Top of DATA SUPPLIED

(** * MiditoBytebeat: the expression compiler and the sample synthesizer

    A shallow embedding of [src/bytebeatUtils.ts] ([generateBytebeat],
    [pitchToCoeff]) and of the audio callback of the application component
    ([startPlayback], [onaudioprocess], [stopPlayback]).

    JavaScript numbers are modelled as exact rationals extended with the
    three special values NaN, +Infinity and -Infinity.  The special-value
    rules of every operator are those of ECMAScript; on finite values the
    operators are exact (the rounding of binary64 and the sign of zero are
    not modelled).  A statement that needs a particular sum to be unrounded
    says so with [binary64], which tells that the exact result is a number
    that binary64 holds.  [Math.pow] is transcendental, so [pitchToCoeff] is
    stated over the real numbers. *)

From Stdlib Require Import ZArith QArith Qround Qabs List Bool Lia Psatz String.
From Stdlib Require Import Sorted.
From Stdlib Require Ascii Decimal DecimalString DecimalZ DecimalPos.
From Stdlib Require Import Reals.
Import ListNotations.

Local Open Scope Z_scope.
Local Open Scope Q_scope.

(** ** JavaScript numbers *)

Module JS.

Inductive number : Type :=
| NaN
| PosInf
| NegInf
| Fin (q : Q).

Definition Qlt_bool (x y : Q) : bool := negb (Qle_bool y x).

(** Rounding toward zero (the integer part used by [%] and by ToInt32). *)
Definition Qtrunc (x : Q) : Z := Z.quot (Qnum x) (Zpos (Qden x)).
(** * The configuration header [src/config/mpich2.h]

    The header is sixteen lines of C preprocessor text.  Its meaning is the
    effect it has on the macro table of the compilation unit that includes
    it, and the files it pulls in.  The development has two parts:

    - [Module Cpp]: the part of the C preprocessor the header uses
      ([#ifdef], [#ifndef], [#if], [#define] of an object-like macro,
      [#include]), as an interpreter over a directive tree.  Controlling
      expressions are token lists; they go through macro replacement and
      are parsed with the precedences of C;
    - the header itself, [mpich2_h], written as such a tree line by line,
      and the properties of [include_header]. *)

From Stdlib Require Import ZArith NArith Lia Ascii String.
From stdpp Require Import base decidable option list strings gmap fin_maps.

Local Open Scope string_scope.
Local Open Scope list_scope.
Local Open Scope N_scope.

Module Cpp.

(** ** Tokens and macros *)

(** The punctuators of the controlling expressions dealt with here. *)
Inductive punct : Type :=
| LParen | RParen                     (* (  )          *)
| Bang                                (* !             *)
| OrOr | AndAnd                       (* ||  &&        *)
| Pipe | Caret | Amp                  (* |  ^  &       *)
| EqEq | NotEq                        (* ==  !=        *)
| Lt | Gt | Le | Ge                   (* <  >  <=  >=  *)
| Question | Colon.                   (* ?  :          *)

(** Preprocessing tokens.
    - [TNum n]: an integer constant, given by its value whatever its
      spelling ([10100000], [0x20], [32u]);
    - [TId x]: an identifier;
    - [TPunct p]: one of the punctuators above;
    - [TOther s]: any other token, by its spelling: the other operators, a
      floating constant, a string literal. *)
Inductive token : Type :=
| TNum (n : N)
| TId (name : string)
| TPunct (p : punct)
| TOther (spelling : string).

(** What [#define] records for a name: the replacement list of an
    object-like macro, or parameters and replacement list of a
    function-like one. *)
Inductive replacement : Type :=
| Object (body : list token)
| Function (params : list string) (body : list token).

(** [#define X] and [#define X 1]. *)
Definition Blank : replacement := Object [].
Definition IntConst (n : N) : replacement := Object [TNum n].

#[global] Instance punct_eq_dec : EqDecision punct.
Proof. solve_decision. Defined.

#[global] Instance token_eq_dec : EqDecision token.
Proof. solve_decision. Defined.

#[global] Instance replacement_eq_dec : EqDecision replacement.
Proof. solve_decision. Defined.

Abbreviation macro_table := (gmap string replacement).

Definition is_defined (name : string) (m : macro_table) : bool :=
  match m !! name with Some _ => true | None => false end.

(** ** Controlling expressions of [#if] *)

(** Identifiers that a translator may give a meaning of its own inside
    [#if] though they are not in the macro table: [defined], the names
    that begin with an underscore ([__LINE__], [__has_include], ...), and
    the words that are operators or constants when the unit is C++. *)
Definition special_names : list string :=
  [ "defined"; "true"; "false"; "and"; "or"; "not"; "bitand"; "bitor";
    "xor"; "compl"; "not_eq"; "and_eq"; "or_eq"; "xor_eq" ].

Definition plain (x : string) : bool :=
  match x with
  | EmptyString => false
  | String c _ =>
      negb (bool_decide (c = "_"%char)) && bool_decide (x ∉ special_names)
  end.
(** [NodeVisitor.visit]: the dispatch on the class of the node to the
    method [visit_<class>], or to [generic_visit] where the class has
    none. *)
Fixpoint visit (node : ast.node) {struct node} : cmd state unit :=
  match node with
  | ast.FunctionDef name _ _ _ _ _ => visit_FunctionDef visit node name
  | ast.Assign targets value => visit_Assign visit targets value
  | ast.Name id => visit_Name id
  | ast.Return value => visit_Return visit value
  | ast.BinOp left_ op right_ => visit_BinOp visit left_ op right_
  | ast.If test body orelse => visit_If visit test body orelse
  | ast.While address test body _ => visit_While visit address test body
  | ast.List elts => visit_List visit elts
  | ast.Dict keys values => visit_Dict visit keys values
  | ast.Attribute _ attr => visit_Attribute attr
  | ast.Module_ _ | ast.Compare _ _ _ | ast.Constant _ | ast.Generic _ _ =>
      generic_visit visit (Node node)
  end.

(** [compile], from the tree that [ast.parse] returned. *)
Definition compile (tree : ast.node) : cmd state string :=
  visit tree ;;
  λ s, ret (join LF (assembly_code s)) s.

(** [apply_vcal] and [apply_lpit]: both bodies are [pass]. *)
Definition apply_vcal : cmd state unit := ret tt.
Definition apply_lpit : cmd state unit := ret tt.

(** [optimize] *)
Definition optimize : cmd state unit :=
  apply_vcal ;; apply_lpit.

End V2.

(** ** The first class (lines 8-148) *)
Module V1.

Record state := State {
  assembly_code : list string;
  variables : gmap string unit;
  current_function : option string
}.

(** [__init__] *)
Definition init : state :=
  {| assembly_code := ["section .text"];
     variables := ∅;
     current_function := None |}.

Definition set_assembly_code (l : list string) (s : state) : state :=
  State l (variables s) (current_function s).
Definition set_variables (v : gmap string unit) (s : state) : state :=
  State (assembly_code s) v (current_function s).
Definition set_current_function (f : option string) (s : state) : state :=
  State (assembly_code s) (variables s) f.

(** [self.assembly_code.append(line)] *)
Definition emit (line : string) : cmd state unit :=
  modify (λ s, set_assembly_code (assembly_code s ++ [line]) s).

Section methods.
(** [self.visit], which the methods call back into. *)
Variable visit : ast.node → cmd state unit.

(** [self.visit(key)] for a key of a dictionary display. *)
Definition visit_key (key : option ast.node) : cmd state unit :=
  match key with
  | Some k => visit k
  | None => generic_visit visit NoneObject
  end.

(** [visit_FunctionDef] *)
Definition visit_FunctionDef (node : ast.node) (name : string)
  : cmd state unit :=
  emit ("global " +:+ name) ;;
  emit (name +:+ ":") ;;
  emit "    push rbp" ;;
  emit "    mov rbp, rsp" ;;
  modify (set_current_function (Some name)) ;;
  generic_visit visit (Node node) ;;
  emit "    pop rbp" ;;
  emit "    ret" ;;
  modify (set_current_function None).

(** [target.id], where [target] is the loop variable of [visit_Assign]
    read after the loop has ended. *)
Definition target_id (targets : list ast.node) : cmd state string :=
  match last targets with
  | None =>
      raise (UnboundLocalError
        "cannot access local variable 'target' where it is not associated with a value")
  | Some (ast.Name id) => ret id
  | Some target =>
      raise (AttributeError
        ("'" +:+ class_name target +:+ "' object has no attribute 'id'"))
  end.

(** [visit_Assign] *)
Definition visit_Assign (targets : list ast.node) (value : ast.node)
  : cmd state unit :=
  for_each (λ target,
    match target with
    | ast.Name id =>
        modify (λ s, set_variables (<[id := tt]> (variables s)) s)
    | _ => ret tt
    end) targets ;;
  match value with
  | ast.Constant v =>
      id ← target_id targets;
      text ← format_constant v;
      emit ("    mov " +:+ id +:+ ", " +:+ text)
  | ast.Name value_id =>
      id ← target_id targets;
      emit ("    mov " +:+ id +:+ ", " +:+ value_id)
  | ast.BinOp _ _ _ =>
      visit value ;;
      id ← target_id targets;
      emit ("    mov " +:+ id +:+ ", rax")
  | _ => ret tt
  end.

Bottom of DATA SUPPLIED

(WHAT THE TASK ASKS) Reproduce the lines of the records exactly, from the first one through the line that contains "([#ifdef], [#ifndef], [#if], [#define]".

(RESULT OF THE TASK)
(** * MiditoBytebeat: the expression compiler and the sample synthesizer

    A shallow embedding of [src/bytebeatUtils.ts] ([generateBytebeat],
    [pitchToCoeff]) and of the audio callback of the application component
    ([startPlayback], [onaudioprocess], [stopPlayback]).

    JavaScript numbers are modelled as exact rationals extended with the
    three special values NaN, +Infinity and -Infinity.  The special-value
    rules of every operator are those of ECMAScript; on finite values the
    operators are exact (the rounding of binary64 and the sign of zero are
    not modelled).  A statement that needs a particular sum to be unrounded
    says so with [binary64], which tells that the exact result is a number
    that binary64 holds.  [Math.pow] is transcendental, so [pitchToCoeff] is
    stated over the real numbers. *)

From Stdlib Require Import ZArith QArith Qround Qabs List Bool Lia Psatz String.
From Stdlib Require Import Sorted.
From Stdlib Require Ascii Decimal DecimalString DecimalZ DecimalPos.
From Stdlib Require Import Reals.
Import ListNotations.

Local Open Scope Z_scope.
Local Open Scope Q_scope.

(** ** JavaScript numbers *)

Module JS.

Inductive number : Type :=
| NaN
| PosInf
| NegInf
| Fin (q : Q).

Definition Qlt_bool (x y : Q) : bool := negb (Qle_bool y x).

(** Rounding toward zero (the integer part used by [%] and by ToInt32). *)
Definition Qtrunc (x : Q) : Z := Z.quot (Qnum x) (Zpos (Qden x)).
(** * The configuration header [src/config/mpich2.h]

    The header is sixteen lines of C preprocessor text.  Its meaning is the
    effect it has on the macro table of the compilation unit that includes
    it, and the files it pulls in.  The development has two parts:

    - [Module Cpp]: the part of the C preprocessor the header uses
      ([#ifdef], [#ifndef], [#if], [#define] of an object-like macro,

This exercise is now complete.